## What is expected:
Look through the listing below and write out exactly the lines from the line with "forall n, exists l, nsteps (goes_on k lp mp) n (mkLevel" to the line with "(mkLevel true (scratch", both included, and no others.

== Dataset content

(** ** Properties *)

(** C1.  Building a tree from scratch is correct. The entries are well formed,
    in order and of bounded size, and their keys are so short that a meta entry
    with such a key is shorter than the window of the inner levels (keys of up
    to about 218 bytes with the default window of 256; list and blob entries
    always qualify); chunk sizes and counts stay below the machine limits. Then
    [NodeBuilder] terminates (with one level per entry as the bound), no check
    fails, the root hash is that of the canonical tree, and afterwards the
    store holds, below that hash, a tree with exactly these entries; assuming
    that writes succeed and that the hash function does not confuse the nodes
    of this tree with other chunks. *)
Theorem build_correct `{HashFunction} `{Uninit} {St} `{ChunkStoreSpec St}
    k lp mp (st : St) qsegs ess B K fuel :
  let es := concat ess in
  k <> KMeta -> segs_rep qsegs ess -> level_ok B K k lp es ->
  params_ok mp -> cp_window mp <= cp_max mp ->
  (Z.of_nat (cp_max mp + (meta_head + K)) + 64 < 2 ^ 32)%Z ->
  meta_head + K < cp_window mp ->
  length es < fuel -> puts_succeed (St := St) -> no_collisions st (tree_nodes fuel mp k lp es) ->
  exists h st', build k lp mp fuel st (Some <$> qsegs) = Some (Some h, st') /\
    tree_root fuel mp k lp es = Some h /\ exists ht, tree (st_load st') ht k h es.
Proof.
  intros es Hk Hs Hl Hp Hw Hsz HK Hf Hput Hnc.
  destruct (build_tree k lp mp st qsegs ess B K fuel Hk Hs Hl Hp Hw Hsz HK Hf Hput Hnc)
    as (h & st' & E & Hr & (ht & _ & Ht) & _). eauto 10.
Qed.

(** *** A small blob, for witnesses *)

Definition small_meta_params : ChunkerParams := mkParams 1 60 128.
Definition blob_a : bytes := [x01; x02; x03; x04].
Definition blob_b : bytes := [x05; x06; x07; x08; x09].

Lemma blob_level_ok b :
  (Z.of_nat (length b) < 2 ^ 63)%Z -> level_ok 1 8 KBlob small_params (blob_entries b).
Proof.
  intros Hb. constructor.
  - apply blob_entries_ok.
  - eapply Forall_impl; [apply blob_entries_ones|]. intros e He. simpl in He. lia.
  - split; [split|]; simpl; lia.
  - simpl. lia.
  - unfold blob_entries. by rewrite length_fmap.
  - split; [lia|]. done.
Qed.

Lemma blob_ab_segs :
  segs_rep [blob_segment blob_a; blob_segment blob_b] [blob_entries blob_a; blob_entries blob_b].
Proof. repeat (constructor; [apply blob_segment_rep|]). constructor. Qed.

Definition collision_free `{HashFunction} (nodes : list (NodeKind * list bytes)) : bool :=
  let hb := (fun x => (node_hash x, node_bytes (fst x) (snd x))) <$> nodes in
  forallb (fun x => forallb (fun y =>
    negb (bool_decide (fst x = fst y)) || bool_decide (snd x = snd y)) hb) hb.

Lemma collision_free_spec `{HashFunction} {St} `{ChunkStoreSpec St} (st : St) nodes :
  collision_free nodes = true -> contents st = ∅ -> no_collisions st nodes.
Proof.
  intros Hc Hst. split.
  - intros x y Hx Hy E. unfold collision_free in Hc. rewrite forallb_forall in Hc.
    apply (list_elem_of_fmap_2 (fun x => (node_hash x, node_bytes (fst x) (snd x)))) in Hx, Hy.
    specialize (Hc _ (proj1 (list_elem_of_In _ _) Hx)). rewrite forallb_forall in Hc.
    specialize (Hc _ (proj1 (list_elem_of_In _ _) Hy)). cbn [fst snd] in Hc.
    rewrite (bool_decide_true (node_hash x = node_hash y)) in Hc by done.
    by apply bool_decide_eq_true in Hc.
  - intros x c _ E. by rewrite Hst, lookup_empty in E.
Qed.

Lemma build_correct_witness :
  exists h st', @build plain_hash zeroed _ map_store KBlob small_params small_meta_params 20 ∅
      (Some <$> [blob_segment blob_a; blob_segment blob_b]) = Some (Some h, st') /\
    @tree_root plain_hash zeroed 20 small_meta_params KBlob small_params
      (blob_entries (blob_a ++ blob_b)) = Some h /\
    exists ht, @tree plain_hash (@st_load _ map_store st') ht KBlob h
      (blob_entries (blob_a ++ blob_b)).
Proof.
  apply (@build_correct plain_hash zeroed _ map_store map_store_spec KBlob small_params
    small_meta_params ∅ [blob_segment blob_a; blob_segment blob_b]
    [blob_entries blob_a; blob_entries blob_b] 1 8 20).
  - done.
  - apply blob_ab_segs.
  - apply (blob_level_ok (blob_a ++ blob_b)). by vm_compute.
  - split; simpl; lia.
  - simpl. lia.
  - by vm_compute.
  - by vm_compute; lia.
  - simpl. lia.
  - done.
  - apply collision_free_spec; [vm_compute; reflexivity|done].
Defined.

(** C3.  The tree is canonical: for every fuel, two builders that are given
    the same entries cut into different segments, over any two stores, return
    the same root hash (or both run out of fuel). *)
Theorem build_segmentation_independent `{HashFunction} `{Uninit} {St1 St2}
    `{ChunkStore St1} `{ChunkStore St2} k lp mp (st1 : St1) (st2 : St2) segs1 ess1 segs2 ess2 B K fuel :
  k <> KMeta -> segs_rep segs1 ess1 -> segs_rep segs2 ess2 -> concat ess1 = concat ess2 ->
  level_ok B K k lp (concat ess1) -> params_ok mp -> cp_window mp <= cp_max mp ->
  (Z.of_nat (cp_max mp + (meta_head + K)) + 64 < 2 ^ 32)%Z ->
  fst <$> build k lp mp fuel st1 (Some <$> segs1) = fst <$> build k lp mp fuel st2 (Some <$> segs2).
Proof.
  intros Hk Hs1 Hs2 E Hl Hp Hw Hsz. rewrite !build_scratch.
  pose proof (fresh_rhasher lp mp true (proj1 (lo_params _ _ _ _ _ Hl))) as Hr.
  rewrite (RecursiveCommit_scratch k lp mp K fuel true _ 0 segs1 ess1 st1 B) by done.
  rewrite E in Hl.
  rewrite (RecursiveCommit_scratch k lp mp K fuel true _ 0 segs2 ess2 st2 B) by done.
  rewrite <- !option_fmap_compose, E. done.
Qed.

Lemma build_segmentation_independent_witness :
  fst <$> @build plain_hash zeroed _ map_store KBlob small_params small_meta_params 20 ∅
      (Some <$> [blob_segment blob_a; blob_segment blob_b]) =
  fst <$> @build plain_hash zeroed _ map_store KBlob small_params small_meta_params 20 ∅
      (Some <$> [blob_segment (blob_a ++ blob_b)]).
Proof.
  apply (@build_segmentation_independent plain_hash zeroed _ _ map_store map_store KBlob
    small_params small_meta_params ∅ ∅ [blob_segment blob_a; blob_segment blob_b]
    [blob_entries blob_a; blob_entries blob_b] [blob_segment (blob_a ++ blob_b)]
    [blob_entries (blob_a ++ blob_b)] 1 8 20).
  - done.
  - apply blob_ab_segs.
  - constructor; [apply blob_segment_rep|constructor].
  - done.
  - apply (blob_level_ok (blob_a ++ blob_b)). by vm_compute.
  - split; simpl; lia.
  - simpl. lia.
  - by vm_compute.
Defined.

(** C38.  Building a map or set does not terminate when its entries fill two
    or more leaves and every key is so large that a meta entry that names it
    reaches the maximum chunk size of the inner levels (32 KB by default).
    The new builder takes the entries, and from there [RecursiveCommit] runs
    any number of rounds, each of which passes all its checks, writes its
    level and asks for a level above: every meta entry gets a node of its own,
    so each level has as many nodes as the one below.  So [build] returns for
    no fuel. *)
Theorem build_diverges `{HashFunction} `{Uninit} {St} `{ChunkStore St}
    k lp mp (st : St) qsegs ess B K :
  let es := concat ess in
  k = KMap \/ k = KSet -> segs_rep qsegs ess -> level_ok B K k lp es ->
  params_ok mp -> cp_window mp <= cp_max mp ->
  (Z.of_nat (cp_max mp + (meta_head + K)) + 64 < 2 ^ 32)%Z ->
  1 < length (level_groups lp es) -> keys_large mp k es ->
  (exists b ps, SpliceElements st 0 (Some <$> qsegs) [new_builder lp mp true] = Some (b :: ps) /\
     forall n, exists l, nsteps (goes_on k lp mp) n (mkLevel true b ps st) l) /\
  (forall fuel, build k lp mp fuel st (Some <$> qsegs) = None).
Proof.
  intros es Hk Hs Hl Hp Hw Hsz Hlt HL.
  assert (Hr : forall n, exists l, nsteps (goes_on k lp mp) n
    (mkLevel true (scratch true (lvl_rhasher lp mp true) 0 qsegs) [] st) l).
  { intros n. apply (rounds_go_on k lp mp K n true _ 0 qsegs ess st B); try done.
    - destruct Hk as [->| ->]; cbn [lvl_kind]; unfold keyed; tauto.
    - apply (fresh_rhasher lp mp true). apply Hl. }
  split.
  - exists (scratch true (lvl_rhasher lp mp true) 0 qsegs), []. split; [|done].
    reflexivity.
  - intros fuel. rewrite build_scratch. destruct (Hr fuel) as [l Hst]. by apply goes_on_None in Hst.
Qed.

Lemma build_diverges_witness :
  (exists b ps, @SpliceElements _ map_store ∅ 0 (Some <$> [segment_of (map_Encode1 <$> two_items)])
       [@new_builder zeroed small_params small_params true] = Some (b :: ps) /\
     forall n, exists l, nsteps (@goes_on plain_hash zeroed _ map_store KMap small_params small_params) n
       (mkLevel true b ps ∅) l) /\
  (forall fuel, @build plain_hash zeroed _ map_store KMap small_params small_params fuel ∅
    (Some <$> [segment_of (map_Encode1 <$> two_items)]) = None).
Proof.
  assert (Hok : entries_ok KMap (map_Encode1 <$> two_items)).
  { apply map_entries_ok; [repeat constructor; by vm_compute|repeat constructor]. }
  apply (@build_diverges plain_hash zeroed _ map_store KMap small_params small_params ∅
    [segment_of (map_Encode1 <$> two_items)] [map_Encode1 <$> two_items] 11 8).
  - by left.
  - constructor; [|constructor]. apply segment_of_rep, (entries_ne KMap), Hok.
  - constructor; simpl concat.
    + exact Hok.
    + repeat constructor; by vm_compute; lia.
    + split; [split|]; simpl; lia.
    + by vm_compute.
    + by vm_compute.
    + split; [lia|]. intros e key He Hk. change (e ∈ map_Encode1 <$> two_items) in He.
      apply list_elem_of_fmap in He as (it & -> & Hit).
      rewrite <- (app_nil_r (map_Encode1 it)) in Hk. cbn [entry_key] in Hk.
      unfold two_items in Hit. rewrite !elem_of_cons, elem_of_nil in Hit.
      destruct Hit as [->|[->|[]]]; rewrite map_orderedKey_entry in Hk by (by vm_compute);
        apply (inj Some) in Hk as <-; vm_compute; lia.
  - split; simpl; lia.
  - simpl. lia.
  - by vm_compute.
  - by vm_compute; lia.
  - repeat (constructor; [eexists; split; [vm_compute; reflexivity|vm_compute; lia]|]).
    constructor.
Defined.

====

## Response to the task:
     forall n, exists l, nsteps (goes_on k lp mp) n (mkLevel true b ps st) l) /\
  (forall fuel, build k lp mp fuel st (Some <$> qsegs) = None).
Proof.
  intros es Hk Hs Hl Hp Hw Hsz Hlt HL.
  assert (Hr : forall n, exists l, nsteps (goes_on k lp mp) n
    (mkLevel true (scratch true (lvl_rhasher lp mp true) 0 qsegs) [] st) l).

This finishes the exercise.